- [Task statement]: Report every line in the listing that contains the string "failure".
• • •
Definition fatal_task_result (a : Active) (error : GuiRuntimeError) : Res TaskExecutionResult :=
  match ac_fatal_result a with
  | Some result =>
      if bool_decide (te_task_id result = ac_task_id a) then Ok result
      else TaskExecutionResult_post_init
             (mkTaskResult (ac_task_id a) TaskFinalStatus.FAILED "Runtime failure" (ge_message error)
                [] NoPayload None (Some error) TaskCompletionAction.NONE
                (ts_cancel_requested (ac_state a)))
  | None =>
      TaskExecutionResult_post_init
        (mkTaskResult (ac_task_id a) TaskFinalStatus.FAILED "Runtime failure" (ge_message error)
           [] NoPayload None (Some error) TaskCompletionAction.NONE
           (ts_cancel_requested (ac_state a)))
  end.

(** [_finalize_fatal] *)
Definition finalize_fatal : C unit :=
  c <- get ;;
  match gc_active c with
  | None => ret tt
  | Some a =>
      match ac_fatal_error a with
      | None => ret tt
      | Some error =>
          if ex_thread (ac_execution a) then ret tt else
          result <- lift (fatal_task_result a error) ;;
          final <- lift (TaskState_post_init
                           (final_state None result (Some error) (ac_state a))) ;;
          finish final
            (mkChanges (Some RuntimeState.ERROR) (Some None) None None None None None
               (Some (Some error)))
            result
      end
  end.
• • •
- [Final answer]:
             (mkTaskResult (ac_task_id a) TaskFinalStatus.FAILED "Runtime failure" (ge_message error)
        (mkTaskResult (ac_task_id a) TaskFinalStatus.FAILED "Runtime failure" (ge_message error)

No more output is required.